WCI is the master of resourceful posts like the one above, but I think the writing is on the wall with a lot of these policies. An income cap is definitely on the horizon for at least higher education loan forgiveness. Nobody wants to see loans being forgiven for white collar professionals who have money for BMWs, private school, and country club memberships – no matter how hard you studied in medical school and how good your patient outcomes are. The fact that physicians in society are directly associated with higher income families, whether that is true or not, alone makes such policies unsustainable in the matter of public (and political) opinion for the long term. This begs the question, if the policy changes during your 10 year track, and the loan forgiveness amount even becomes taxable income, is one prepared for that tax bill? For many doctors, the tax bill is a entire student loan balance in itself. For me personally, I’d rather pay off my loans working to the bone at a private practice job and not be reliant on the exact same individuals who can’t reimburse me fairly for Medicare each year.
Still worth it for society as someone is locked into medical practice for 10 years and then likely too established with spending patterns to switch into a lower paid job. Would be different if med school was free with a stipend as many might bail out of clinical practice post graduation if zero debt. I agree with you there’s a big political risk the programs could be changed.
Doesn’t seem very fair since I paid off $220k debt after graduating in 2002 (a lot at that time) but then again I’ve benefited from real estate appreciation. I won’t worry as much about new hires with $400k debt in debt and $250k salaries as it seems like that debt shouldn’t be an issue if they go through all those steps. If you are a med student now your job should to become an expert in these loan programs. Even if from a wealthy family why pay if you can take loans and get them forgiven? When the program is it rational to use it.
Unfortunately houses have close to doubled in price 10 years ago so even though their debt may be taken care of overall cost of living is still high if you are starting out with no assets.

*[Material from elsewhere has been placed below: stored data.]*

(** * Resilience core of the financial-data gateway

    A shallow embedding of the dispatch and resilience code of
    [financial-data-mcp/src/resilience]: the market classifier
    ([market-router.ts]), the market-aware source router
    ([source-router.ts]), the circuit breaker ([circuit-breaker.ts]), the
    key manager ([api-key-manager.ts]), the error classifier
    ([error-detection.ts]), the cascading dispatcher
    ([resilient-api-client.ts]) and the backoff computation
    ([api-retry.ts]).

    Conventions.
    - JavaScript strings are modelled as [string] (8-bit characters): the
      model covers ASCII text, which is what symbols, provider tags, tool
      names and error messages are made of.
    - [Date.now()] is a clock of type [Z] (milliseconds) threaded through
      the state; it only moves across an [await].
    - A [Map] is a [gmap]; an array is a [list].  A lookup in an object
      literal also finds the properties inherited from [Object.prototype]
      ([ToolTable]).
    - A rejected promise / thrown value is a value of type [Thrown]. *)

From Stdlib Require Import ZArith QArith Qround Qpower Lia Lqa Bool List Ascii String.
From stdpp Require Import base option list gmap strings pretty.

Local Open Scope string_scope.
Local Open Scope Z_scope.

(** ** JavaScript string primitives (ASCII) *)

Module Js.

Definition chars (s : string) : list ascii := list_ascii_of_string s.

Definition code (c : ascii) : nat := nat_of_ascii c.

(** [\d] *)
Definition isDigit (c : ascii) : bool :=
  ((48 <=? code c) && (code c <=? 57))%nat.

(** [[A-Z]] *)
Definition isUpper (c : ascii) : bool :=
  ((65 <=? code c) && (code c <=? 90))%nat.

(** [[a-z]] *)
Definition isLower (c : ascii) : bool :=
  ((97 <=? code c) && (code c <=? 122))%nat.

Definition upperChar (c : ascii) : ascii :=
  if isLower c then ascii_of_nat (code c - 32) else c.

Definition lowerChar (c : ascii) : ascii :=
  if isUpper c then ascii_of_nat (code c + 32) else c.

(** [s.toUpperCase()] on ASCII text.  Characters outside ASCII are left
    alone here, where JavaScript maps some of them (U+00DF becomes [SS],
    U+017F becomes [S]): what is stated of the case of a symbol is stated
    of ASCII symbols ([isAscii]). *)
Definition toUpperCase (s : string) : string :=
  string_of_list_ascii (map upperChar (chars s)).

(** [s.toLowerCase()] *)
Definition toLowerCase (s : string) : string :=
  string_of_list_ascii (map lowerChar (chars s)).

Definition eqChar (a b : ascii) : bool := Ascii.eqb a b.

(** [p] is a prefix of [l] *)
Fixpoint startsWithL (p l : list ascii) : bool :=
  match p, l with
  | [], _ => true
  | _ :: _, [] => false
  | a :: p', b :: l' => eqChar a b && startsWithL p' l'
  end.

(** [s.startsWith(p)] *)
Definition startsWith (s p : string) : bool := startsWithL (chars p) (chars s).

(** [s.endsWith(suffix)] *)
Definition endsWith (s suffix : string) : bool :=
  startsWithL (rev (chars suffix)) (rev (chars s)).

Fixpoint includesL (l sub : list ascii) : bool :=
  startsWithL sub l ||
  match l with
  | [] => false
  | _ :: l' => includesL l' sub
  end.

(** [s.includes(sub)] *)
Definition includes (s sub : string) : bool := includesL (chars s) (chars sub).

(** [s.replace(/\D/g, '')] *)
Definition stripNonDigits (s : string) : string :=
  string_of_list_ascii (filter (fun c => Is_true (isDigit c)) (chars s)).

(** [/^\d{n}$/.test(s)] *)
Definition isDigits (n : nat) (s : string) : bool :=
  (length (chars s) =? n)%nat && forallb isDigit (chars s).

(** [/^[A-Z]{lo,hi}$/.test(s)] *)
Definition isUpperLetters (lo hi : nat) (s : string) : bool :=
  ((lo <=? length (chars s)) && (length (chars s) <=? hi))%nat
  && forallb isUpper (chars s).

(** [new RegExp('^' + tag + '\\d{6}$', 'i').test(s)] for a tag made of
    letters: the tag, compared case-insensitively, then exactly six digits. *)
Definition isTagThenDigits6 (tag s : string) : bool :=
  let t := chars tag in
  let l := chars s in
  startsWithL (map upperChar t) (map upperChar (take (length t) l))
  && (length t <=? length l)%nat
  && (length (drop (length t) l) =? 6)%nat
  && forallb isDigit (drop (length t) l).

(** [s.trim()]: white space is TAB, LF, VT, FF, CR and SPACE *)
Definition isSpace (c : ascii) : bool :=
  ((9 <=? code c) && (code c <=? 13) || (code c =? 32))%nat.

Fixpoint trimStartL (l : list ascii) : list ascii :=
  match l with
  | c :: l' => if isSpace c then trimStartL l' else l
  | [] => []
  end.

Definition trim (s : string) : string :=
  string_of_list_ascii (rev (trimStartL (rev (trimStartL (chars s))))).

(** [s.split(',')] *)
Fixpoint splitL (sep : ascii) (cur : list ascii) (l : list ascii) : list string :=
  match l with
  | [] => [string_of_list_ascii (rev cur)]
  | c :: l' =>
      if eqChar c sep then string_of_list_ascii (rev cur) :: splitL sep [] l'
      else splitL sep (c :: cur) l'
  end.

Definition split (sep : ascii) (s : string) : list string := splitL sep [] (chars s).

(** [parts.join(sep)] *)
Fixpoint join (sep : string) (parts : list string) : string :=
  match parts with
  | [] => EmptyString
  | [p] => p
  | p :: rest => p ++ sep ++ join sep rest
  end.

(** [arr.includes(x)] on an array of strings *)
Definition includesStr (arr : list string) (x : string) : bool :=
  existsb (String.eqb x) arr.

(** truthiness of a string: the empty string is falsy *)
Definition truthy (s : string) : bool := negb (String.eqb s EmptyString).

(** every character of the string is an ASCII character *)
Definition isAscii (s : string) : bool :=
  forallb (fun c => (code c <? 128)%nat) (chars s).

End Js.

(** ** market-router.ts *)

Inductive Market := US | SH | SZ | BJ | HK | UNKNOWN.

Module MarketRouter.

(** the [if (code.length === 6) { ... }] block: each branch returns, and
    a six-digit code with another first digit falls through *)
Definition sixDigitRule (code : string) : option Market :=
  if (String.length code =? 6)%nat then
    let prefix := String.substring 0 1 code in
    if String.eqb prefix "6" || String.eqb prefix "5" then Some SH
    else if String.eqb prefix "0" || String.eqb prefix "3" || String.eqb prefix "2" then Some SZ
    else if String.eqb prefix "4" || String.eqb prefix "8" then Some BJ
    else None
  else None.

Definition getMarketFromSymbol (symbol : string) : Market :=
  let upper := Js.toUpperCase symbol in
  if Js.endsWith upper ".SH" || Js.endsWith upper ".SS" then SH
  else if Js.endsWith upper ".SZ" then SZ
  else if Js.endsWith upper ".BJ" then BJ
  else if Js.endsWith upper ".HK" then HK
  else if Js.endsWith upper ".US" || Js.endsWith upper ".N" || Js.endsWith upper ".O" then US
  else if Js.isTagThenDigits6 "SH" symbol then SH
  else if Js.isTagThenDigits6 "SZ" symbol then SZ
  else if Js.isTagThenDigits6 "BJ" symbol then BJ
  else
    let code := Js.stripNonDigits symbol in
    match sixDigitRule code with
    | Some m => m
    | None =>
        if (String.length code =? 5)%nat && Js.isDigits 5 code then HK
        else if Js.isUpperLetters 1 5 symbol then US
        else UNKNOWN
    end.

End MarketRouter.

(** The classifier as the specification words it: suffix rules first
  (case-insensitive), then bare 1-5 uppercase letters, then six-digit
  codes by first digit, then five-digit codes, otherwise UNKNOWN. *)
Module MarketSpec.

Definition firstDigitRule (symbol : string) : Market :=
  let d := String.substring 0 1 symbol in
  if String.eqb d "6" || String.eqb d "5" then SH
  else if String.eqb d "0" || String.eqb d "2" || String.eqb d "3" then SZ
  else if String.eqb d "4" || String.eqb d "8" then BJ
  else UNKNOWN.

Definition classify (symbol : string) : Market :=
  let upper := Js.toUpperCase symbol in
  if Js.endsWith upper ".SH" || Js.endsWith upper ".SS" then SH
  else if Js.endsWith upper ".SZ" then SZ
  else if Js.endsWith upper ".BJ" then BJ
  else if Js.endsWith upper ".HK" then HK
  else if Js.isUpperLetters 1 5 symbol then US
  else if Js.isDigits 6 symbol then firstDigitRule symbol
  else if Js.isDigits 5 symbol then HK
  else UNKNOWN.

End MarketSpec.

(** ** source-router.ts (the market-aware router) *)

(** [ApiSource] is a union of string literals: a provider tag is a string. *)
Abbreviation ApiSource := string.

(** [process.env] *)
Abbreviation Env := (gmap string string).

Module SourceRouter.

Definition VALID_SOURCES : list ApiSource :=
  ["finnhub"; "alphavantage"; "twelvedata"; "tiingo"; "sina"; "eastmoney"].

Definition OPTIMAL_SOURCE_MAP : list (string * list ApiSource) :=
  [ ("get_stock_quote", ["finnhub"; "twelvedata"; "tiingo"; "alphavantage"; "sina"; "eastmoney"]);
    ("get_stock_candles", ["twelvedata"; "finnhub"; "tiingo"; "sina"; "eastmoney"]);
    ("get_stock_price_history", ["twelvedata"; "finnhub"; "tiingo"; "alphavantage"; "sina"; "eastmoney"]);
    ("get_technical_indicator", ["twelvedata"; "alphavantage"]);
    ("get_daily_prices", ["tiingo"; "alphavantage"; "twelvedata"; "sina"; "eastmoney"]);
    ("get_news", ["tiingo"; "finnhub"]);
    ("get_quote", ["twelvedata"; "tiingo"; "alphavantage"; "sina"; "eastmoney"]);
    ("get_company_overview", ["tiingo"; "alphavantage"]);
    ("get_company_info", ["finnhub"; "alphavantage"; "tiingo"]);
    ("get_financials", ["finnhub"; "alphavantage"]);
    ("get_company_basic_financials", ["finnhub"]);
    ("get_company_metrics", ["finnhub"]);
    ("get_income_statement", ["alphavantage"]);
    ("get_balance_sheet", ["alphavantage"]);
    ("get_cash_flow", ["alphavantage"]) ].

(** The own entry of a priority table for [toolName].  The tables are
    object literals, so [OPTIMAL_SOURCE_MAP[toolName]] also finds the
    properties every object inherits from [Object.prototype]: the full
    lookup is [ToolTable.get]. *)
Fixpoint lookupTool (table : list (string * list ApiSource)) (toolName : string)
  : option (list ApiSource) :=
  match table with
  | [] => None
  | (t, srcs) :: rest => if String.eqb t toolName then Some srcs else lookupTool rest toolName
  end.

Definition MARKET_SOURCE_FILTER (m : Market) : list ApiSource :=
  match m with
  | US => ["finnhub"; "twelvedata"; "tiingo"; "alphavantage"]
  | SH => ["sina"; "eastmoney"]
  | SZ => ["sina"; "eastmoney"]
  | BJ => ["sina"; "eastmoney"]
  | HK => ["finnhub"; "twelvedata"; "sina"]
  | UNKNOWN => ["finnhub"; "alphavantage"; "sina"; "eastmoney"]
  end.

Definition parseSourcePriorityEnv (env : Env) (toolName : string) : option (list ApiSource) :=
  let envKey := "SOURCE_PRIORITY_" ++ Js.toUpperCase toolName in
  match env !! envKey with
  | None => None
  | Some envValue =>
      if negb (Js.truthy envValue) then None
      else
        let sources :=
          List.filter (Js.includesStr VALID_SOURCES)
            (map (fun s => Js.toLowerCase (Js.trim s)) (Js.split "," envValue)) in
        if (length sources =? 0)%nat then None else Some sources
  end.

Record t := { customPriorities : gmap string (list ApiSource) }.

(** [loadCustomPriorities], run by the constructor *)
Definition loadCustomPriorities (env : Env) : gmap string (list ApiSource) :=
  fold_left
    (fun acc toolName =>
       match parseSourcePriorityEnv env toolName with
       | Some custom => <[toolName := custom]> acc
       | None => acc
       end)
    (map fst OPTIMAL_SOURCE_MAP) ∅.

Definition new (env : Env) : t := {| customPriorities := loadCustomPriorities env |}.

(** the list the tool starts from: custom priority, else the default
    entry, else [['finnhub']].  This is the array [sources] holds for
    every tool name but the property names of [Object.prototype], for
    which it holds the inherited value ([Routing.baseSources]). *)
Definition baseSources (r : t) (toolName : string) : list ApiSource :=
  match customPriorities r !! toolName with
  | Some custom => custom
  | None =>
      match lookupTool OPTIMAL_SOURCE_MAP toolName with
      | Some defaults => defaults
      | None => ["finnhub"]
      end
  end.

(** The array [getSourcesForTool] works on and returns when [sources]
    starts as an array; [Routing.getSourcesForTool] is the method on every
    tool name, with the inherited values and the [TypeError]. *)
Definition getSourcesForTool (r : t) (toolName : string) (symbol : option string)
  : list ApiSource :=
  let sources := baseSources r toolName in
  match symbol with
  | Some sym =>
      if Js.truthy sym then
        let market := MarketRouter.getMarketFromSymbol sym in
        let marketSources := MARKET_SOURCE_FILTER market in
        let sources := List.filter (Js.includesStr marketSources) sources in
        if (length sources =? 0)%nat then marketSources else sources
      else sources
  | None => sources
  end.

Definition getDefaultSources (toolName : string) : list ApiSource :=
  match lookupTool OPTIMAL_SOURCE_MAP toolName with
  | Some defaults => defaults
  | None => ["finnhub"]
  end.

I wonder if those hiring faculty for academic programs see this translate into more applicants? At least in veterinary medicine, academia is getting hammered in that we get almost no applicants for specialist postings. The opportunities in private practice abound and, even if the “numbers” work better to get PSLF, when people finish residency they just go into practice and obliterate their loans (often fairly high balances) in a few years. There’s probably an aspect of the academic lifestyle and job expectations having an impact too. If we could rely on veterinary residents running the numbers as this article describes, I would be pretty hopeful for the future of academia! What I am seeing in reality is we have a real hard time recruiting.
These private refinance rates are just no longer competitive with the SAVE program. If anyone has money saved up from the pandemic, it seems a better idea to put that money in T-bills and effectively reduce your interest rate and pay what you can toward loans (above the minimum).
Doesn’t hurt to check rates, but lots of people are coming to the same conclusion as you. Although the SAVE program doesn’t lower rates once you’re making (and certifying to) attending kind of money. Your federal rates are what they are, but the rates you can refinance to have definitely gone up in the last 2 years.